What you will do »
Provide again, from the entries below, every line from the one containing "in [sample_db]; the" through the one containing "(Return (main.mkHTML (main.Generated 0", exactly as written, and no other line.

Extracted data entries
────────────────────

Lemma generate_keys_refused :
  collides db (keys_from e 0 (Z.to_nat count)) ->
  exists tr,
    sqlite3.run (manage.generate_keys e count days note) db =
    (Raise IntegrityError, db, tr).
Proof.
  intros Hcol. unfold sqlite3.run, manage.generate_keys.
  rewrite exec_bind. cbn. rewrite exec_bind, generate_keys_loop_exec.
  match goal with
  | |- context [sqlite3.exec (main.generate_loop _ _ _ _ _ _) ?s1] =>
      destruct (generate_loop_refused e days note (Z.to_nat count) 0 [] s1
                  Hfit Hcol) as (s' & Hex & Hd)
  end.
  rewrite Hex. cbn in Hd. rewrite Hd. by eexists.
Qed.

End batches.

(** The command-line tool checks both parameters before it opens the
    database. *)
Lemma manage_main_rejects_count e c d n db :
  c < 1 \/ c > 100 ->
  sqlite3.run (manage.main e (manage.mkArgs "gen" c d n)) db =
  (Return (1, [manage.Stderr manage.err_count]), db, []).
Proof.
  intros Hc. unfold manage.main. cbn.
  replace ((c <? 1) || (c >? 100)) with true; [done|].
  symmetry. apply orb_true_iff. destruct Hc; [left | right]; lia.
Qed.

Lemma manage_main_rejects_days e c d n db :
  1 <= c <= 100 -> d <> -1 -> d <= 0 ->
  sqlite3.run (manage.main e (manage.mkArgs "gen" c d n)) db =
  (Return (1, [manage.Stderr manage.err_days]), db, []).
Proof.
  intros Hc Hd1 Hd0. unfold manage.main. cbn.
  replace ((c <? 1) || (c >? 100)) with false
    by (symmetry; apply orb_false_iff; split; lia).
  replace (negb (d =? -1) && (d <=? 0)) with true; [done|].
  symmetry. apply andb_true_iff. split; [apply negb_true_iff|]; lia.
Qed.

(** C4, as the programs behave: when the store refuses a generated key
    (it is already in the table, or was drawn earlier in the same batch),
    neither issuing path draws another key: the store's error reaches the
    caller, and as the batch was never committed the database holds
    exactly the records it held before. *)
Theorem duplicate_key_aborts_batch (e : env) (count days : Z) (note : string)
    (db : table) :
  sqlite3.fits_int64 days = true ->
  collides db (keys_from e 0 (Z.to_nat count)) ->
  (exists tr,
     sqlite3.run (main.generate_license e main.ADMIN_PASSWORD count days note) db =
     (Raise IntegrityError, db, tr)) /\
  (exists tr,
     sqlite3.run (manage.generate_keys e count days note) db =
     (Raise IntegrityError, db, tr)).
Proof.
  intros Hfit Hcol. split.
  - by apply generate_license_refused.
  - by apply generate_keys_refused.
Qed.

Lemma duplicate_key_aborts_batch_witness :
  sqlite3.fits_int64 30 = true /\
  collides sample_db (keys_from sample_env 0 (Z.to_nat 1)) /\
  (exists tr,
     sqlite3.run (main.generate_license sample_env main.ADMIN_PASSWORD 1 30 "acme")
       sample_db = (Raise IntegrityError, sample_db, tr)) /\
  (exists tr,
     sqlite3.run (manage.generate_keys sample_env 1 30 "acme") sample_db =
     (Raise IntegrityError, sample_db, tr)).
Proof.
  assert (Hcol : collides sample_db (keys_from sample_env 0 (Z.to_nat 1))).
  { exists 0%nat, "K0". split; [reflexivity |]. left.
    exists sample_row. vm_compute; reflexivity. }
  split; [reflexivity |]. split; [exact Hcol |].
  apply (duplicate_key_aborts_batch sample_env 1 30 "acme" sample_db);
    [reflexivity | exact Hcol].
Defined.

(** C4 as stated fails: the first key drawn for a batch of one is already
    in [sample_db]; the request ends with the store's error instead of a
    record for the slot, and the database is unchanged. *)
Lemma duplicate_key_not_retried :
  sqlite3.run (main.generate_license sample_env main.ADMIN_PASSWORD 1 30 "acme")
    sample_db =
  (Raise IntegrityError, sample_db, [sqlite3.EvConnect; sqlite3.EvInsert "K0"]).
Proof. vm_compute. reflexivity. Qed.

(** C3 at the failing inputs: [/admin/generate] with the right password
    and [count = 101] inserts 101 records and answers 200, and with
    [count = 0] it answers 200 as well (with no key); no range check is
    made on this path. *)
Theorem generate_license_count_unchecked :
  (exists keys db' tr,
     sqlite3.run (main.generate_license sample_env main.ADMIN_PASSWORD 101 (-1) "") ∅ =
       (Return (main.mkHTML (main.Generated 101 keys) 200), db', tr) /\
     length keys = 101%nat /\ size db' = 101%nat) /\
  sqlite3.run (main.generate_license sample_env main.ADMIN_PASSWORD 0 (-1) "") ∅ =
    (Return (main.mkHTML (main.Generated 0 []) 200), ∅,
     [sqlite3.EvConnect; sqlite3.EvCommit; sqlite3.EvClose]).
Proof.
  split; [| vm_compute; reflexivity].
  assert (Hnd : NoDup (keys_from sample_env 0 (Z.to_nat 101))).
  { apply (bool_decide_unpack _). by vm_compute. }
  assert (Hfresh : forall k, k ∈ keys_from sample_env 0 (Z.to_nat 101) ->
                             (∅ : table) !! k = None).
  { intros k _. apply lookup_empty. }
  destruct (generate_license_inserts sample_env 101 (-1) "" ∅ eq_refl Hnd Hfresh)
    as [tr Htr].
  eexists _, _, tr. split; [exact Htr |]. split.
  - unfold keys_from. by rewrite length_map, length_seq.
  - by rewrite insert_batch_size, map_size_empty.
Qed.

(** C5 at the failing inputs: [/admin/generate] with the right password
    and [days = 0], or [days = -5], inserts the record with that
    [valid_days] and answers 200; no check on [days] is made on this
    path. *)
Theorem generate_license_days_unchecked :
  (exists tr,
     sqlite3.run (main.generate_license sample_env main.ADMIN_PASSWORD 1 0 "") ∅ =
       (Return (main.mkHTML (main.Generated 1 ["K0"]) 200),
        {["K0" := licenses.mkRow 0 None "2026-01-01T00:00:00" 0 None ""]}, tr)) /\
  (exists tr,
     sqlite3.run (main.generate_license sample_env main.ADMIN_PASSWORD 1 (-5) "") ∅ =
       (Return (main.mkHTML (main.Generated 1 ["K0"]) 200),
        {["K0" := licenses.mkRow 0 None "2026-01-01T00:00:00" (-5) None ""]}, tr)).
Proof. split; eexists; vm_compute; reflexivity. Qed.

(** ** Two first activations of one key in flight *)

Lemma worker_run_steps sched c c' :
  server.worker_run sched c = Some c' -> rtc server.worker_step c c'.
Proof.
  revert c. induction sched as [|i sched IH]; intros c; cbn.
  - intros [= ->]. apply rtc_refl.
  - destruct (server.worker_next i c) as [c1|] eqn:Hnext; [|done].
    intros Hrun. eapply rtc_l; [exists i; by left | by apply IH].
Qed.

(** C1 as stated fails when the two calls are served by two worker
    processes: both read the record while [is_used] is 0, then both write;
    both calls return success, and the record keeps the machine that wrote
    last. *)
Lemma two_workers_both_activate :
  exists final,
    rtc server.worker_step race_start final /\
    map server.code (server.workers final) =
      [sqlite3.Ret (main.success main.msg_activated 30);
       sqlite3.Ret (main.success main.msg_activated 30)] /\
    (licenses.hwid <$> server.file final !! "K0") = Some (Some "m2") /\
    ~ server.one_winner 30 "m1" "m2"
        (Return (main.success main.msg_activated 30))
        (Return (main.success main.msg_activated 30))
        (server.file final !! "K0").
Proof.
  eexists. split.
  { apply (worker_run_steps [0; 0; 1; 1; 0; 0; 0; 1; 1; 1]%nat).
    vm_compute. reflexivity. }
  split; [vm_compute; reflexivity |].
  split; [vm_compute; reflexivity |].
  intros [(_ & H & _)|(H & _)]; discriminate.
Qed.

Lemma activated_row_other (m1 m2 now : string) (row : Row) :
  m1 <> m2 -> licenses.hwid (sqlite3.set_activated m1 now row) <> Some m2.
Proof. cbn. congruence. Qed.

(** The loop after it served the call of [ma] first: only the call of
    [mb] can still be started, and it is rejected. *)
Lemma loop_after_first (db : table) (k ma mb now : string) (row : Row)
    (ts : list server.task) (ib : nat) (l : server.loop) :
  db !! k = Some row ->
  ma <> mb ->
  ts !! ib = Some (server.Waiting (main.mkReq k mb)) ->
  (forall j t, j <> ib -> ts !! j = Some t -> server.finished t) ->
  rtc server.loop_step
    (server.mkLoop (<[k := sqlite3.set_activated ma now row]> db) ts) l ->
  Forall server.finished (server.tasks l) ->
  l = server.mkLoop (<[k := sqlite3.set_activated ma now row]> db)
        (<[ib := server.Finished
                   (Raise (HTTPException 403 main.detail_other_device))]> ts).
Proof.
  intros Hk Hne Hib Hothers Hrun Hfin.
  inversion Hrun as [|? l1 ? (i & now' & Hnext) Hrest]; subst.
  - exfalso. cbn in Hfin. rewrite Forall_lookup in Hfin.
    by apply (Hfin ib _ Hib).
  - unfold server.loop_next in Hnext. cbn [server.tasks server.db] in Hnext.
    destruct (ts !! i) as [[req|r]|] eqn:Hi; [|done|done].
    destruct (decide (i = ib)) as [->|Hneq].
    2: { destruct (Hothers i _ Hneq Hi). }
    rewrite Hib in Hi. injection Hi as <-.
    rewrite (activate_other _ now' k mb (sqlite3.set_activated ma now row)) in Hnext;
      [| apply lookup_insert_eq | done | by apply activated_row_other].
    injection Hnext as <-.
    inversion Hrest as [|? l2 ? (j & now2 & Hnext2) _]; subst; [done|].
    exfalso. unfold server.loop_next in Hnext2.
    cbn [server.tasks server.db] in Hnext2.
    destruct (decide (j = ib)) as [->|Hneq].
    + rewrite list_lookup_insert_eq in Hnext2; [done|].
      by apply lookup_lt_Some in Hib.
    + rewrite list_lookup_insert_ne in Hnext2 by done.
      destruct (ts !! j) as [[req|r]|] eqn:Hj; [|done|done].
      destruct (Hothers j _ Hneq Hj).
Qed.

(** C1, as the server behaves: when the two first activations of a key,
    from machines [m1 <> m2], are served by one server process, which runs
    each handler to its end before it starts the next, then in whichever
    order (and at whatever times) the loop starts them both calls
    complete, exactly one returns success and the other the 403 error, and
    afterwards the record has [is_used = 1] with [hwid] the machine of the
    successful call. *)
Theorem one_process_race_one_winner (db : table) (k m1 m2 : string) (row : Row) :
  db !! k = Some row ->
  licenses.is_used row = 0 ->
  m1 <> m2 ->
  let start :=
    server.mkLoop db [server.Waiting (main.mkReq k m1);
                      server.Waiting (main.mkReq k m2)] in
  (exists final,
     rtc server.loop_step start final /\
     Forall server.finished (server.tasks final)) /\
  (forall final,
     rtc server.loop_step start final ->
     Forall server.finished (server.tasks final) ->
     exists r1 r2,
       server.tasks final = [server.Finished r1; server.Finished r2] /\
       server.one_winner (licenses.valid_days row) m1 m2 r1 r2
         (server.db final !! k)).
Proof.
  intros Hk Hu Hne start. subst start.
  assert (Hu1 : licenses.is_used row <> 1) by lia.
  split.
  - eexists. split.
    + eapply rtc_l.
      { exists 0%nat, "". unfold server.loop_next.
        cbn [server.tasks server.db lookup list_lookup].
        rewrite (activate_first db "" k m1 row Hk Hu1). reflexivity. }
      eapply rtc_l; [|apply rtc_refl].
      exists 1%nat, "". unfold server.loop_next.
      cbn [server.tasks server.db lookup list_lookup insert list_insert].
      rewrite (activate_other _ "" k m2 (sqlite3.set_activated m1 "" row));
        [reflexivity | apply lookup_insert_eq | done | by apply activated_row_other].
    + cbn. repeat constructor.
  - intros final Hrun Hfin.
    inversion Hrun as [|? l1 ? (i & now & Hnext) Hrest]; subst.
    { exfalso. apply Forall_cons in Hfin as [[] _]. }
    unfold server.loop_next in Hnext. cbn [server.tasks server.db] in Hnext.
    destruct i as [|[|i]]; cbn [lookup list_lookup] in Hnext; [| |done].
    + rewrite (activate_first db now k m1 row Hk Hu1) in Hnext.
      injection Hnext as <-.
      apply (loop_after_first db k m1 m2 now row _ 1%nat) in Hrest; try done.
      2: { intros [|[|j]] t Hj; cbn; try done. by intros [= <-]. }
      subst final. eexists _, _. split; [reflexivity|].
      left. split; [done|]. split; [done|].
      eexists. split; [apply lookup_insert_eq | done].
    + rewrite (activate_first db now k m2 row Hk Hu1) in Hnext.
      injection Hnext as <-.
      apply (loop_after_first db k m2 m1 now row _ 0%nat) in Hrest; try done.
      2: { intros [|[|j]] t Hj; cbn; try done. by intros [= <-]. }
      subst final. eexists _, _. split; [reflexivity|].
      right. split; [done|]. split; [done|].
      eexists. split; [apply lookup_insert_eq | done].
Qed.

Lemma one_process_race_one_winner_witness :
  sample_db !! "K0" = Some sample_row /\
  "m1" <> "m2" /\
  let start :=
    server.mkLoop sample_db [server.Waiting (main.mkReq "K0" "m1");
                             server.Waiting (main.mkReq "K0" "m2")] in
  (exists final,
     rtc server.loop_step start final /\
     Forall server.finished (server.tasks final)) /\
  (forall final,
     rtc server.loop_step start final ->
     Forall server.finished (server.tasks final) ->
     exists r1 r2,
       server.tasks final = [server.Finished r1; server.Finished r2] /\
       server.one_winner 30 "m1" "m2" r1 r2 (server.db final !! "K0")).
Proof.
  split; [vm_compute; reflexivity |]. split; [discriminate |].
  apply (one_process_race_one_winner sample_db "K0" "m1" "m2" sample_row);
    [vm_compute; reflexivity | reflexivity | discriminate].
Defined.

────────────────────

Answer section »
    in [sample_db]; the request ends with the store's error instead of a
    record for the slot, and the database is unchanged. *)
Lemma duplicate_key_not_retried :
  sqlite3.run (main.generate_license sample_env main.ADMIN_PASSWORD 1 30 "acme")
    sample_db =
  (Raise IntegrityError, sample_db, [sqlite3.EvConnect; sqlite3.EvInsert "K0"]).
Proof. vm_compute. reflexivity. Qed.

(** C3 at the failing inputs: [/admin/generate] with the right password
    and [count = 101] inserts 101 records and answers 200, and with
    [count = 0] it answers 200 as well (with no key); no range check is
    made on this path. *)
Theorem generate_license_count_unchecked :
  (exists keys db' tr,
     sqlite3.run (main.generate_license sample_env main.ADMIN_PASSWORD 101 (-1) "") ∅ =
       (Return (main.mkHTML (main.Generated 101 keys) 200), db', tr) /\
     length keys = 101%nat /\ size db' = 101%nat) /\
  sqlite3.run (main.generate_license sample_env main.ADMIN_PASSWORD 0 (-1) "") ∅ =
    (Return (main.mkHTML (main.Generated 0 []) 200), ∅,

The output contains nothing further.